3 years ago

Do socioeconomic determinants affect the quality of posterior dental restorations? A multilevel approach

This study aimed to evaluate posterior restorations placed in young adults, investigating the association between social determinants experienced during the life course and the quality of tooth fillings. Methods A representative sample (n =720) of all 5914 individuals who were born in Pelotas in 1982 was prospectively investigated, and posterior restorations were assessed at 24 years of age. Exploratory variables included demographic and socioeconomic, oral health and dental service payment mode during the life course. Tooth-related variables (type of tooth, material and size of cavity) were also analysed.
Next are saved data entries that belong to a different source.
(* ===== verification/ServerPlugins.v ===== *)
(** [internal/server/api.go], the plugin, trigger and system services: uploads,
    enabling and disabling, health, doctor, trigger previews and overrides.

    The handlers run over the database, the state [R] of the plugin manager and the
    plugin controller.  What the handlers ask of the manager is the class
    [PluginService]; [manager_service] is the manager of [ManagerAdmin].  Identity
    and version of the process ([Info]) and backups are not modelled. *)

From Stdlib Require String.
From S2P Require Import Prelude.
From S2P Require Import Json.
From S2P Require Import GoStd.
From S2P Require Import Resource.
From S2P Require Import Plan.
From S2P Require Import ActionContract.
From S2P Require Import PluginMapping.
From S2P Require Import Db.
From S2P Require Import StoreRuns.
From S2P Require Import StoreResources.
From S2P Require Import StoreOutbox.
From S2P Require Import StorePlugins.
From S2P Require Import PluginContract.
From S2P Require Import FlowCompiler.
From S2P Require Import PluginSchema.
From S2P Require Import PluginBundle.
From S2P Require Import Proc.
From S2P Require Import EngineNode.
From S2P Require Import ManagerBind.
From S2P Require Import Redact.
From S2P Require Import ManagerRun.
From S2P Require Import ManagerStream.
From S2P Require Import Orchestrator.
From S2P Require Import Trigger.
From S2P Require Import PluginController.
From S2P Require Import ManagerAdmin.
From S2P Require Import ServerPages.
From S2P Require Import ServerHandlers.
From S2P Require Import ServerResources.

Local Open Scope Z_scope.

(** ** Uploads *)

Definition maxBundleUpload : Z := 134217728.
(** The chunks with their [final] marks, then the end of the stream or an error. *)
Record Upload := mkUpload { up_chunks : list (string * bool); up_end : option RpcStatus }.
Fixpoint receive (chunks : list (string * bool)) (ending : option RpcStatus) (bundle : string) (final : bool) : rpc (string * bool) :=
  match chunks with
  | [] => match ending with Some e => inl e | None => inr (bundle, final) end
  | (chunk, mark) :: chunks =>
      if final then inl (invalid "bundle data followed final chunk")
      else if maxBundleUpload <? Z.of_nat (String.length bundle) + Z.of_nat (String.length chunk)
      then inl (mkStatus ResourceExhausted "plugin bundle exceeds 128 MiB")
      else
        let bundle := bundle +:+ chunk in
        if mark then inr (bundle, true) else receive chunks ending bundle false
  end.
Definition receive_bundle (upload : Upload) : rpc string :=
  match receive (up_chunks upload) (up_end upload) "" false with
  | inl e => inl e
  | inr (bundle, final) => if final then inr bundle else inl (invalid "plugin bundle is missing a final chunk")
  end.

(** ** Interfaces *)

Class PluginService (R : Type) := {
  sv_Install : string → World R PluginRecord;
  sv_List : World R (list PluginRecord);
  sv_Describe : string → string → World R PluginRecord;
  sv_Doctor : nat → string → string → World R unit;
  sv_Health : World R (list HealthDiagnostic) }.

(** A temporary file in the state directory: not created, or whether it closed;
    whether [git] is on the path. *)
Class SystemHost := { create_temporary : option bool; git_found : bool }.

Record PluginInfo := mkPluginInfo { pf_name : string; pf_version : string; pf_digest : string; pf_state : string; pf_capabilities : list string }.
(** A stored manifest is one that was validated; the error of decoding is ignored. *)
Definition pluginInfo (record : PluginRecord) : PluginInfo :=
  mkPluginInfo (pv_name record) (pv_version record) (pv_digest record)
    (if pv_active record then "active" else pv_state record)
    (match decode_manifest (pv_manifest record) with Some m => mf_capabilities m | None => [] end).

Record HealthResponse := mkHealthResponse { hr_ready : bool; hr_diagnostics : list DiagnosticPB }.
Definition healthPB (d : HealthDiagnostic) : DiagnosticPB := mkDiagnosticPB SEVERITY_ERROR (hd_path d) (hd_code d) (hd_message d).
Definition systemDiagnostic (path code message : string) : DiagnosticPB := mkDiagnosticPB SEVERITY_ERROR path code message.

Section Api.
Context {cal : Calendar} {dig : Digest} {cron : CronLibrary} {R : Type} {runtime : PluginRuntime R} {service : PluginService R} {system : SystemHost}.
Context (collaborators : Collaborators).
Abbreviation W := ((Db * R) * PluginController.controller)%type.

(** ** The plugin service *)

Definition reconciling (env : PassEnv) (order : list string → list string) : W → res unit * W := λ w,
  let '(r, dr, c) := PluginController.Reconcile env order w.1 w.2 in (r, (dr, c)).
Definition setting (reads : Env) (writes : nat → Env) (env : PassEnv) (order : list string → list string) (plugin version : string) (enabled : bool)
    : W → res unit * W := λ w,
  let '(r, dr, c) := SetEnabled reads writes env order plugin version enabled w.1 w.2 in (r, (dr, c)).

(** Name, version and digest. *)
Definition InstallPlugin (env : Env) (pass : PassEnv) (order : list string → list string) (upload : Upload) : Handler W (string * string * string) :=
  if negb (has_plugins collaborators) then reject Unavailable "plugin manager is unavailable" else
  bundle ← lift_rpc (receive_bundle upload);
  record ← on_first (answering (sv_Install bundle));
  (if has_pluginState collaborators then
     on_first (answering (on_store (ensureProjection env record))) ≫= λ _,
     answering (reconciling pass order)
   else mret tt) ≫= λ _,
  mret (pv_name record, pv_version record, pv_digest record).
Definition EnablePlugin (reads : Env) (writes : nat → Env) (pass : PassEnv) (order : list string → list string) (name version : string) : Handler W unit :=
  if negb (has_pluginState collaborators) then reject Unavailable "plugin installation controller is unavailable"
  else answering (setting reads writes pass order name version true).
Definition DisablePlugin_ (reads : Env) (writes : nat → Env) (pass : PassEnv) (order : list string → list string) (name : string) : Handler W unit :=
  if negb (has_pluginState collaborators) then reject Unavailable "plugin installation controller is unavailable"
  else answering (setting reads writes pass order name "" false).
Definition ListPlugins_ : Handler W (list PluginInfo) :=
  records ← on_first (answering sv_List);
  mret (pluginInfo <$> records).
Definition DescribePlugin (name version : string) : Handler W PluginInfo :=
  record ← on_first (answering (sv_Describe name version));
  mret (pluginInfo record).
Definition DoctorPlugin (name version : string) : Handler W (list DiagnosticPB) :=
  checked ← on_first (trying (sv_Doctor 0 name version));
  mret match checked with inl e => [systemDiagnostic "plugin" "doctor_failed" (error_text e)] | inr _ => [] end.

(** ** The system service *)

(** The trackers of the orchestrator and the trigger controller. *)
Definition Health (control triggers : Tracker) : Handler W HealthResponse := λ w,
  let first := (if has_orchestrator collaborators then Snapshot control else []) ++ (if has_triggers collaborators then Snapshot triggers else []) in
  let '(found, dr) := if has_plugins collaborators then sv_Health w.1 else (ok [], w.1) in
  let found := match found with inr l => l | inl _ => [] end in
  let state := if has_pluginState collaborators then Snapshot (pc_health w.2) else [] in
  let diagnostics := sort_by diagnostic_order (first ++ found ++ state) in
  (inr (mkHealthResponse (length diagnostics =? 0)%nat (healthPB <$> diagnostics)), (dr, w.2)).

Fixpoint doctor_active (n : nat) (records : list PluginRecord) : Handler W (list DiagnosticPB) :=
  match records with
  | [] => mret []
  | record :: records =>
      if negb (pv_active record) then doctor_active n records else
      checked ← on_first (trying (sv_Doctor n (pv_name record) (pv_version record)));
      found ← doctor_active (S n) records;
      mret match checked with
           | inl _ => systemDiagnostic ("plugins/" +:+ pv_name record) "doctor_failed"
                        "active plugin or one of its configured profiles failed its doctor check; inspect daemon logs" :: found
           | inr _ => found
           end
  end.
Definition doctor_plugins : Handler W (list DiagnosticPB) :=
  if negb (has_plugins collaborators) then mret [] else
  records ← on_first (trying sv_List);
  match records with
  | inl _ => mret [systemDiagnostic "plugins" "state_unavailable" "plugin installation state is unavailable"]
  | inr records => doctor_active 0 records
  end.
Definition Doctor_ : Handler W (list DiagnosticPB) :=
  let storage := match create_temporary with
    | None => [systemDiagnostic "storage" "not_writable" "daemon state storage is not writable"]
    | Some false => [systemDiagnostic "storage" "sync_failed" "daemon state storage check could not be completed"]
    | Some true => [] end in
  let git := if git_found then [] else [systemDiagnostic "executables/git" "not_found" "system git is not available on the daemon PATH"] in
  plugins ← doctor_plugins;
  mret (sort_by (onc dp_path str_cmp) (storage ++ git ++ plugins)).

(** ** The trigger service *)

Definition trigger_by_uid (env : Env) (uid : string) : Handler W (ObjectMeta * TriggerSpec) :=
  document ← on_first (answering (on_store (call env 0 (ResourceByUID "Trigger" uid))));
  answering (λ w, (DecodeTrigger document, w)).
(** Identity and instant of each. *)
Definition NextTriggerOccurrences (env : Env) (uid : string) (count : Z) : Handler W (list (string * Z)) :=
  trigger ← trigger_by_uid env uid;
  match NextOccurrences trigger (now_at env 0) count with
  | inl e => reject InvalidArgument (error_text e)
  | inr occurrences => mret ((λ at_, (OccurrenceIdentity trigger.1 at_, at_)) <$> occurrences)
  end.
Definition SetTriggerEnabled_ (env : Env) (uid : string) (enabled : bool) : Handler W unit :=
  trigger ← trigger_by_uid env uid;
  on_first (answering (on_store (call env 1 (EnsureTriggerState (m_uid trigger.1) (m_generation trigger.1)
    (trigger_enabled trigger.2) (now_at env 1) (stamp env 1))))) ≫= λ _,
  on_first (answering (on_store (call env 2 (SetTriggerEnabled (m_uid trigger.1) enabled (stamp env 2))))).
Definition TriggerReceipts_ (env : Env) (trigger : string) (limit : Z) : Handler W (list Receipt * list ((string * string) * SkipRow)) :=
  receipts ← on_first (answering (on_store (call env 0 (TriggerReceipts trigger limit))));
  skips ← on_first (answering (on_store (call env 1 (TriggerSkips trigger limit))));
  mret (receipts, skips).
End Api.

(** ** The manager behind the service *)

Definition manager_service {cal : Calendar} {dig : Digest} {semver : Semver} {schemas : SdkSchemas} {sha : Sha256} {archives : Archives}
    {P : Type} {processes : ProcessHost P} {host : Host} {plugins : PluginHost} (targetOS targetArch root : string) (env : ManagerEnv) (install : Env)
    (doctor : nat → Env) : PluginService (Manager P) := {|
  sv_Install := Install targetOS targetArch root install;
  sv_List := List_plugins (me_list env 0%nat);
  sv_Describe := Describe_plugin (me_list env 1%nat);
  sv_Doctor n := Doctor targetOS targetArch root (doctor n);
  sv_Health := HealthDiagnostics targetOS targetArch root (me_health env) (me_arrival env) (me_answered env) |}.
(** ** WatchEvents *)

Lemma seqZ_sorted n : ∀ m, StronglySorted Z.lt (seqZ m (Z.of_nat n)).
Proof.
  induction n as [|n IH]; intros m; [constructor|]. rewrite seqZ_cons by lia.
  replace (Z.pred (Z.of_nat (S n))) with (Z.of_nat n) by lia. constructor; [apply IH|].
  apply Forall_seqZ. lia.
Qed.
Lemma later_seqZ after n m : m ≤ after + 1 →
  filter (λ z, after < z) (seqZ m (Z.of_nat n)) = seqZ (after + 1) (m + Z.of_nat n - 1 - after).
Proof.
  revert m. induction n as [|n IH]; intros m Hm; [by rewrite !seqZ_nil by lia|].
  rewrite seqZ_cons by lia. replace (Z.pred (Z.of_nat (S n))) with (Z.of_nat n) by lia. rewrite filter_cons. case_decide.
  - replace m with (after + 1) by lia. rewrite filter_every.
    + rewrite (seqZ_cons _ (after + 1 + Z.of_nat (S n) - 1 - after)) by lia. do 2 f_equal; lia.
    + intros x Hx%elem_of_seqZ. lia.
  - destruct (decide (Z.of_nat n = 0)) as [E|]; [rewrite E, !seqZ_nil by lia; done|]. rewrite IH by lia. f_equal. lia.
Qed.
Lemma later_keys {E} (key : E → Z) after log : key <$> later key after log = filter (λ z, after < z) (key <$> log).
Proof. unfold later. induction log as [|e log IH]; [done|]. simpl. rewrite !filter_cons. case_decide; simpl; [f_equal|]; exact IH. Qed.

Section RunEvents.
Context {cal : Calendar} {dig : Digest} {client : Client RunEventRow} {X : Type}.

Lemma run_log_ordered run s : reachable s → ordered ev_seq (events_of run s).
Proof. intros H%log_reachable. unfold ordered. pose proof (H run) as E. unfold seqs_of in E. unfold events_of. rewrite E. apply seqZ_sorted. Qed.
(** The sequence numbers after a position. *)
Lemma run_log_later run s after : reachable s → 0 ≤ after →
  ev_seq <$> later ev_seq after (events_of run s) = seqZ (after + 1) (Z.of_nat (length (events_of run s)) - after).
Proof.
  intros H%log_reachable Ha. rewrite later_keys. pose proof (H run) as E. unfold seqs_of in E. unfold events_of. rewrite E.
  rewrite length_fmap, later_seqZ by lia. f_equal. lia.
Qed.

Lemma run_log_step run s s' : store_step s s' →
  events_of run s `prefix_of` events_of run s' ∨ db_runs s' !! run = None.
Proof.
  intros Hstep. unfold events_of. destruct Hstep; run_op Hop.
  all: try (left; done).
  all: try (left; simpl; rewrite !filter_app; by repeat apply prefix_app_r).
  revert Hop. apply (collect_runs_ind (λ s', filter (λ e, ev_run e = run) (db_run_events s) `prefix_of` filter (λ e, ev_run e = run) (db_run_events s')
      ∨ db_runs s' !! run = None)); [|by left].
  intros u r s1 s2 [H1|H1] Hc; rewrite (cr_events _ _ _ _ _ Hc), (cr_runs _ _ _ _ _ Hc).
  - destruct (decide (u = run)) as [->|Hne]; [right; apply lookup_delete_eq|left].
    rewrite list_filter_filter_l; [done|]. by intros e ->.
  - right. by rewrite lookup_delete_None; right.
Qed.
Lemma run_log_grows run s s' : rtc (retaining run) s s' → events_of run s `prefix_of` events_of run s'.
Proof.
  induction 1 as [|s1 s2 s3 [Hs Hr] _ IH]; [done|]. etrans; [|exact IH].
  destruct (run_log_step run _ _ Hs) as [?|E]; [done|]. rewrite E in Hr. by destruct Hr.
Qed.
Lemma retaining_reachable run s s' : rtc (retaining run) s s' → reachable s → reachable s'.
Proof. induction 1 as [|s1 s2 s3 [Hs _] _ IH]; [done|]. intros H. apply IH. by eapply rtc_r. Qed.

Lemma RunEventsAfter_poll run after s : reachable s →
  RunEventsAfter run after 100 s = inr (take 100 (later ev_seq after (events_of run s)), s).
Proof. intros H. unfold RunEventsAfter, tx_get. do 3 f_equal. apply sort_ordered. by apply ordered_later, run_log_ordered. Qed.

Lemma send_all_spec {W} (l : list RunEventRow) : ∀ (w : W) sent, ∃ taken r, send_all l (w, sent) = (r, (w, sent ++ taken)) ∧ taken `prefix_of` l ∧
  match r with inr _ => taken = l | inl e => ∃ sent m, receives sent m = Some e end.
Proof.
  induction l as [|m l IH]; intros w sent; simpl.
  { exists [], (inr tt). by rewrite app_nil_r. }
  unfold mbind, handler_bind, Send. simpl. destruct (receives sent m) as [e|] eqn:Hr.
  { exists [], (inl e). rewrite app_nil_r. split_and!; [done|apply prefix_nil|eauto]. }
  destruct (IH w (sent ++ [m])) as (taken&r&->&Hp&Hc). exists (m :: taken), r. split_and!; [by rewrite <- app_assoc|by apply prefix_cons|].
  destruct r; [done|by rewrite Hc].
Qed.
Results Multilevel logistic regression models showed that individuals who were always poor from birth to age 23 [odds ratio (OR) 2.35 (1.38–4.00)] and whose mothers had less years of education at their birth (OR 2.60 (1.44–4.68)) were with unsatisfactory restorations in posterior teeth more often. In addition, caries presence at age 15 (high decayed, missing, filled teeth (DMFT) tertile) (OR 1.95 (1.25–3.03)) and cavities with four or more surfaces (OR 18.67 (9.25–37.68)) were associated with the outcome. Conclusions These results show that socioeconomic characteristics of the individuals play an important role in restoration failures, reinforcing the need for preventive dental strategies and public policies to reduce inequalities as a major topic of oral health. In addition, the size of cavity appears as the most important determinant for restoration failure. Clinical significance Individual socioeconomic characteristics were associated with failure in posterior restorations in detriment of other clinical variables such as restorative material and type of tooth.